:: AIM OF THE EXERCISE ::
What are the lines of the listing below, word for word, from the first down to the one that contains "apply (IHk InLineComment"?

Content starts

(** Texts without [quotes_then_block]: reading the output of a scan again,
    in the state the scan started from, changes nothing. *)
Lemma scan_twice (m : mode) (r : list ascii) :
  occurs quotes_then_block r = false →
  scan (reread m) (scan m r) = scan m r.
Proof.
  remember (length r) as n eqn:Hn. revert m r Hn.
  induction n as [n IH] using lt_wf_ind. intros m r -> Hocc.
  destruct r as [|c r1]; [by destruct m|].
  assert (∀ m' k, 1 ≤ k → scan (reread m') (scan m' (drop k (c :: r1)))
                           = scan m' (drop k (c :: r1))) as IHk.
  { intros m' k Hk. eapply IH; [|done|by apply occurs_drop].
    rewrite length_drop. simpl. lia. }
  pose proof (IHk Code 1 ltac:(lia)) as IHcode.
  pose proof (IHk InString 1 ltac:(lia)) as IHstr.
  pose proof (IHk InMultilineString 1 ltac:(lia)) as IHml.
  pose proof (IHk InLineComment 1 ltac:(lia)) as IHlc.
  cbn [skipn reread] in IHcode, IHstr, IHml, IHlc.
  rewrite drop_0 in IHcode, IHstr, IHml, IHlc.
  apply occurs_cons in Hocc as [Hhere Hocc].
  destruct m as [| | | |d]; cbn [reread].
  - (* Code *)
    destruct (is_prefix triple_quote (c :: r1)) eqn:E3.
    { apply is_prefix_spec in E3 as [r3 E3].
      specialize (IHk InMultilineString 3 ltac:(lia)). rewrite E3 in IHk |- *.
      change (drop 3 (triple_quote ++ r3)) with r3 in IHk.
      cbn [reread] in IHk. by rewrite !scan_code_triple, IHk. }
    rewrite (scan_code c r1), E3.
    char_case c dquote.
    { rewrite scan_code.
      assert (is_prefix triple_quote (dquote :: scan InString r1) = false) as ->.
      { unfold triple_quote in *. prefix_simpl. char_consts. simpl in *.
        by apply scan_string_no_quotes. }
      char_consts. by rewrite IHstr. }
    destruct (is_prefix line_open (c :: r1)) eqn:E2.
    { apply (IHk InLineComment 2). lia. }
    destruct (is_prefix block_open (c :: r1)) eqn:E2'.
    { apply (IHk (InBlockComment 1) 2). lia. }
    rewrite scan_code.
    unfold triple_quote, line_open, block_open in *. prefix_simpl. rewrite E. simpl.
    char_case c slash.
    + char_consts. simpl in *.
      rewrite (scan_code_after_slash r1 slash), (scan_code_after_slash r1 star)
        by done.
      by rewrite IHcode.
    + simpl. by rewrite IHcode.
  - (* InString *)
    rewrite (scan_string c r1).
    char_case c bslash.
    { destruct r1 as [|c' r2]; [done|].
      specialize (IHk InString 2 ltac:(lia)). cbn [skipn reread] in IHk.
      rewrite drop_0 in IHk.
      rewrite scan_string. char_consts. by rewrite IHk. }
    char_case c dquote.
    { rewrite scan_string. char_consts. by rewrite IHcode. }
    rewrite scan_string, E, E0. by rewrite IHstr.
  - (* InMultilineString *)
    destruct (is_prefix triple_quote (c :: r1)) eqn:E3.
    { apply is_prefix_spec in E3 as [r3 E3].
      specialize (IHk Code 3 ltac:(lia)). rewrite E3 in IHk |- *.
      change (drop 3 (triple_quote ++ r3)) with r3 in IHk.
      cbn [reread] in IHk. by rewrite !scan_multiline_triple, IHk. }
    rewrite (scan_multiline c r1), E3.
    char_case c bslash.
    { destruct r1 as [|c' r2]; [done|].
      specialize (IHk InMultilineString 2 ltac:(lia)). cbn [skipn reread] in IHk.
      rewrite drop_0 in IHk.
      rewrite scan_multiline. unfold triple_quote. prefix_simpl. char_consts.
      simpl. by rewrite IHk. }
    rewrite scan_multiline, E.
    rewrite (is_prefix_firstn _ (c :: scan _ _)). cbn [length triple_quote take].
    rewrite scan_multiline_take.
    change (c :: take 2 r1) with (take (length triple_quote) (c :: r1)).
    rewrite <- is_prefix_firstn, E3. by rewrite IHml.
  - (* InLineComment *)
    rewrite (scan_line_comment c r1).
    char_case c newline; [|done].
    rewrite scan_code. unfold triple_quote, line_open, block_open.
    prefix_simpl. char_consts. simpl. by rewrite IHcode.
  - (* InBlockComment *)
    rewrite (scan_block_comment d c r1).
    destruct (is_prefix block_open (c :: r1)).
    { apply (IHk (InBlockComment (Pos.succ d)) 2). lia. }
    destruct (is_prefix block_close (c :: r1)).
    + specialize (IHk (close_block d) 2 ltac:(lia)). revert IHk.
      unfold close_block. by case_bool_decide.
    + apply (IHk (InBlockComment d) 1). lia.
Qed.
Lemma transform_shape o x :
  App.transform o = Some x →
  App.photoUrl x ≠ "" ∧ App.scientificName x ≠ ""
  ∧ App.genusName x
    = Js.orStr (head (Str.split " " (App.scientificName x))) (App.scientificName x)
  ∧ App.familyName x = None ∧ App.broadGroup x = None.
Proof.
  unfold App.transform. intros H.
  destruct (App.RawObs.taxon o) as [taxon|]; [|done].
  case_decide; [done|].
  destruct (_ && _); [done|]. destruct (_ && _); [done|].
  destruct (List.find _ _) as [photo|]; [|done].
  destruct (App.buildPhotoUrl _) as [url|]; [|done].
  destruct (String.eqb url "") eqn:Eu; [done|].
  destruct (String.eqb (Js.orStr _ "") "") eqn:Es; [done|].
  injection H as <-. simpl.
  split_and!; auto using eqb_false_ne.
Qed.

(** C9, as the code has it.  Every observation that [filterAndTransform]
    returns has a photo URL and a scientific name that are not empty, a
    genus name that is not empty, and [familyName] and [broadGroup] equal to
    [null].  The genus name is the first space-separated token of the
    scientific name when that token is not empty; the token is empty exactly
    when the name starts with a space, and the genus name is then the whole
    scientific name. *)
Theorem filterAndTransform_shape rawObs x :
  x ∈ App.filterAndTransform rawObs →
  App.photoUrl x ≠ "" ∧ App.scientificName x ≠ "" ∧ App.genusName x ≠ ""
  ∧ (∃ token,
        head (Str.split " " (App.scientificName x)) = Some token
        ∧ (token ≠ "" → App.genusName x = token)
        ∧ (token = "" → App.genusName x = App.scientificName x)
        ∧ (token = "" ↔ ∃ rest, App.scientificName x = String.String " " rest))
  ∧ App.familyName x = None ∧ App.broadGroup x = None.
Proof.
  rewrite filterAndTransform_omap. intros Hx.
  apply list_elem_of_omap in Hx as (o & _ & Hox).
  destruct (transform_shape o x Hox) as (Hurl & Hsci & Hgen & Hfam & Hbroad).
  destruct (split_head " " (App.scientificName x)) as (token & Htok & Hiff).
  rewrite Htok in Hgen. simpl in Hgen.
  split_and!; try done.
  - rewrite Hgen. destruct (String.eqb token "") eqn:Et; [done|].
    by apply eqb_false_ne.
  - exists token. split_and!; [done| | |].
    + intros Hne. apply String.eqb_neq in Hne. by rewrite Hne in Hgen.
    + intros ->. done.
    + rewrite Hiff. naive_solver.
Qed.
(** * eval-hub: the model server registry and the overall-status rules

    A shallow embedding of [eval_hub/services/model_service.py]
    (class [ModelService]) together with the status derivation exercised by
    [tests/unit/test_response_builder.py].

    Conventions of the embedding:
    - a Python [str] is a [string]; characters are the code points 0..255;
    - a [dict] keyed by [str] is a [gmap string _];
    - [os.environ] is the list of its items, in iteration order;
    - [utcnow()] reads a clock, modelled as the stream of its future readings;
    - a method is a function from the process and the service object to an
      outcome (returned value or raised exception) and the new process and
      service object. *)

From Stdlib Require Import ZArith Ascii String List Bool Lia.
From stdpp Require Import base option list gmap strings fin_maps countable.

Local Open Scope Z_scope.
Local Open Scope list_scope.
Local Open Scope stdpp_scope.

(** ** Python string operations used by the service *)

Module PyStr.

(** [s.startswith(p)] *)
Definition startswith (s p : string) : bool := String.prefix p s.

(** [s.endswith(suffix)] *)
Fixpoint endswith (s suffix : string) : bool :=
  if String.eqb s suffix then true
  else match s with
       | EmptyString => false
       | String _ s' => endswith s' suffix
       end.

(** [sub in s] *)
Fixpoint contains (sub s : string) : bool :=
  if String.prefix sub s then true
  else match s with
       | EmptyString => false
       | String _ s' => contains sub s'
       end.

(** [str.isspace] on one character of the range 0..255: the characters
    [\t \n \v \f \r], the separators 0x1c..0x1f, the space, NEL (0x85) and
    the no-break space (0xa0). *)
Definition isspace (c : ascii) : bool :=
  let n := nat_of_ascii c in
  ((9 <=? n) && (n <=? 13) || (28 <=? n) && (n <=? 32)
   || (n =? 133) || (n =? 160))%nat.

Fixpoint lstrip (s : string) : string :=
  match s with
  | EmptyString => EmptyString
  | String c s' => if isspace c then lstrip s' else s
  end.

Fixpoint rstrip (s : string) : string :=
  match s with
  | EmptyString => EmptyString
  | String c s' =>
      match rstrip s' with
      | EmptyString => if isspace c then EmptyString else String c EmptyString
      | r => String c r
      end
  end.

(** [s.strip()] *)
Definition strip (s : string) : string := rstrip (lstrip s).

(** [str.lower] on one character of the range 0..255: the letters A..Z and
    the capital letters 0xc0..0xde of Latin-1 (the multiplication sign 0xd7
    is no letter). *)
Definition lower_char (c : ascii) : ascii :=
  let n := nat_of_ascii c in
  if ((65 <=? n) && (n <=? 90)
      || (192 <=? n) && (n <=? 222) && negb (n =? 215))%nat
  then ascii_of_nat (n + 32) else c.

(** [s.lower()] *)
Fixpoint lower (s : string) : string :=
  match s with
  | EmptyString => EmptyString
  | String c s' => String (lower_char c) (lower s')
  end.

(** [s.split(sep)] for a separator of one character *)
Fixpoint split (sep : ascii) (s : string) : list string :=
  match s with
  | EmptyString => [EmptyString]
  | String c s' =>
      if Ascii.eqb c sep then EmptyString :: split sep s'
      else match split sep s' with
           | h :: t => String c h :: t
           | [] => [String c EmptyString]
           end
  end.

(** Truth value of a string: [bool(s)] *)
Definition truthy (s : string) : bool :=
  match s with EmptyString => false | _ => true end.

Definition newline : ascii := ascii_of_nat 10.

(** The group of the pattern [(.+)_URL] matched at the start of [t], as
    [re.match] finds it: [.] is any character but the newline, [+] is
    greedy, so the group is the longest non-empty newline-free prefix of
    [t] that is followed by [_URL]. *)
Fixpoint group_before_URL (t : string) : option string :=
  match t with
  | EmptyString => None
  | String c t' =>
      if Ascii.eqb c newline then None
      else match group_before_URL t' with
           | Some g => Some (String c g)
           | None =>
               if String.prefix "_URL" t' then Some (String c EmptyString)
               else None
           end
  end.

(** Removes the first [n] characters: [s[n:]] *)
Fixpoint drop (n : nat) (s : string) : string :=
  match n, s with
  | O, _ => s
  | S n', String _ s' => drop n' s'
  | S _, EmptyString => EmptyString
  end.

(** [re.match(prefix + "(.+)_URL", s)]: [Some (group 1)] on a match.  The
    prefix is a literal without special characters. *)
Definition re_match_URL (prefix s : string) : option string :=
  if String.prefix prefix s
  then group_before_URL (drop (String.length prefix) s)
  else None.

End PyStr.

(** ** Data model (eval_hub/models/model.py)

    The module is not among the sources; the records have the fields the
    service passes to the constructors, and a constructor is taken to accept
    every value of its fields. *)

(** Modelled from the spec: the enum [ModelStatus] of models/model.py, which
    is not among the sources; section 3 gives its values as active, inactive
    and unknown. *)
Inductive ModelStatus := ACTIVE | INACTIVE | UNKNOWN.

(** A member of the string-valued enum [ModelType] is represented by its
    value; which strings are values of the enum is a parameter of the loader
    (see [ModelType_of]). *)
Definition ModelType := string.

Definition OPENAI_COMPATIBLE : ModelType := "openai-compatible".

(** The server-specific configuration is opaque to the service. *)
Definition ServerConfig := list (string * string).

(** Timestamps, as readings of the clock. *)
Definition datetime := Z.

Record ServerModel := {
  model_name : string;
  description : option string;
  model_status : ModelStatus;
  model_tags : list string
}.

Record ModelServer := {
  server_id : string;
  server_type : ModelType;
  base_url : string;
  api_key_required : bool;
  models : list ServerModel;
  server_config : option ServerConfig;
  status : ModelStatus;
  tags : list string;
  created_at : datetime;
  updated_at : datetime
}.

Record ModelServerRegistrationRequest := {
  req_server_id : string;
  req_server_type : ModelType;
  req_base_url : string;
  req_api_key_required : bool;
  req_models : option (list ServerModel);
  req_server_config : option ServerConfig;
  req_status : ModelStatus;
  req_tags : list string
}.

Record ModelServerUpdateRequest := {
  upd_base_url : option string;
  upd_api_key_required : option bool;
  upd_models : option (list ServerModel);
  upd_server_config : option ServerConfig;
  upd_status : option ModelStatus;
  upd_tags : option (list string)
}.

(** ** The process: environment, clock and log *)

Inductive LogLevel := INFO | WARNING.

Inductive LogValue := LogStr (s : string) | LogInt (n : nat).

Record LogRecord := {
  level : LogLevel;
  event : string;
  fields : list (string * LogValue)
}.

(** The clock is the stream of the readings still to come. *)
Definition Clock := nat -> datetime.

Record Process := {
  environ : list (string * string);
  clock : Clock;
  log : list LogRecord
}.

(** [os.getenv(key)] *)
Fixpoint lookup_env (items : list (string * string)) (key : string)
  : option string :=
  match items with
  | [] => None
  | (k, v) :: rest => if String.eqb k key then Some v else lookup_env rest key
  end.

Definition getenv (p : Process) (key : string) : option string :=
  lookup_env (environ p) key.

(** [os.getenv(key, default)] *)
Definition getenv_or (p : Process) (key dflt : string) : string :=
  match getenv p key with Some v => v | None => dflt end.

(** [utils.utcnow()] *)
Definition utcnow (p : Process) : datetime * Process :=
  (clock p 0%nat,
   {| environ := environ p; clock := fun n => clock p (S n); log := log p |}).

Definition emit (r : LogRecord) (p : Process) : Process :=
  {| environ := environ p; clock := clock p; log := log p ++ [r] |}.

Definition logger_info (ev : string) (kw : list (string * LogValue))
  (p : Process) : Process :=
  emit {| level := INFO; event := ev; fields := kw |} p.

Definition logger_warning (ev : string) (p : Process) : Process :=
  emit {| level := WARNING; event := ev; fields := [] |} p.

(** Another part of the program, or the operator, changes the environment. *)
Definition set_environ (items : list (string * string)) (p : Process)
  : Process :=
  {| environ := items; clock := clock p; log := log p |}.

(** ** The service object *)

Record ModelService := {
  _registered_servers : gmap string ModelServer;
  _runtime_servers : gmap string ModelServer;
  _initialized : bool
}.

(** [ModelService(settings)]: the object after [__init__]. *)
Definition new_service : ModelService :=
  {| _registered_servers := ∅; _runtime_servers := ∅; _initialized := false |}.

Inductive exn := ValueError (message : string).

Content ends

:: ANSWER BELOW ::
(** Texts without [quotes_then_block]: reading the output of a scan again,
    in the state the scan started from, changes nothing. *)
Lemma scan_twice (m : mode) (r : list ascii) :
  occurs quotes_then_block r = false →
  scan (reread m) (scan m r) = scan m r.
Proof.
  remember (length r) as n eqn:Hn. revert m r Hn.
  induction n as [n IH] using lt_wf_ind. intros m r -> Hocc.
  destruct r as [|c r1]; [by destruct m|].
  assert (∀ m' k, 1 ≤ k → scan (reread m') (scan m' (drop k (c :: r1)))
                           = scan m' (drop k (c :: r1))) as IHk.
  { intros m' k Hk. eapply IH; [|done|by apply occurs_drop].
    rewrite length_drop. simpl. lia. }
  pose proof (IHk Code 1 ltac:(lia)) as IHcode.
  pose proof (IHk InString 1 ltac:(lia)) as IHstr.
  pose proof (IHk InMultilineString 1 ltac:(lia)) as IHml.
  pose proof (IHk InLineComment 1 ltac:(lia)) as IHlc.
  cbn [skipn reread] in IHcode, IHstr, IHml, IHlc.
  rewrite drop_0 in IHcode, IHstr, IHml, IHlc.
  apply occurs_cons in Hocc as [Hhere Hocc].
  destruct m as [| | | |d]; cbn [reread].
  - (* Code *)
    destruct (is_prefix triple_quote (c :: r1)) eqn:E3.
    { apply is_prefix_spec in E3 as [r3 E3].
      specialize (IHk InMultilineString 3 ltac:(lia)). rewrite E3 in IHk |- *.
      change (drop 3 (triple_quote ++ r3)) with r3 in IHk.
      cbn [reread] in IHk. by rewrite !scan_code_triple, IHk. }
    rewrite (scan_code c r1), E3.
    char_case c dquote.
    { rewrite scan_code.
      assert (is_prefix triple_quote (dquote :: scan InString r1) = false) as ->.
      { unfold triple_quote in *. prefix_simpl. char_consts. simpl in *.
        by apply scan_string_no_quotes. }
      char_consts. by rewrite IHstr. }
    destruct (is_prefix line_open (c :: r1)) eqn:E2.
    { apply (IHk InLineComment 2). lia. }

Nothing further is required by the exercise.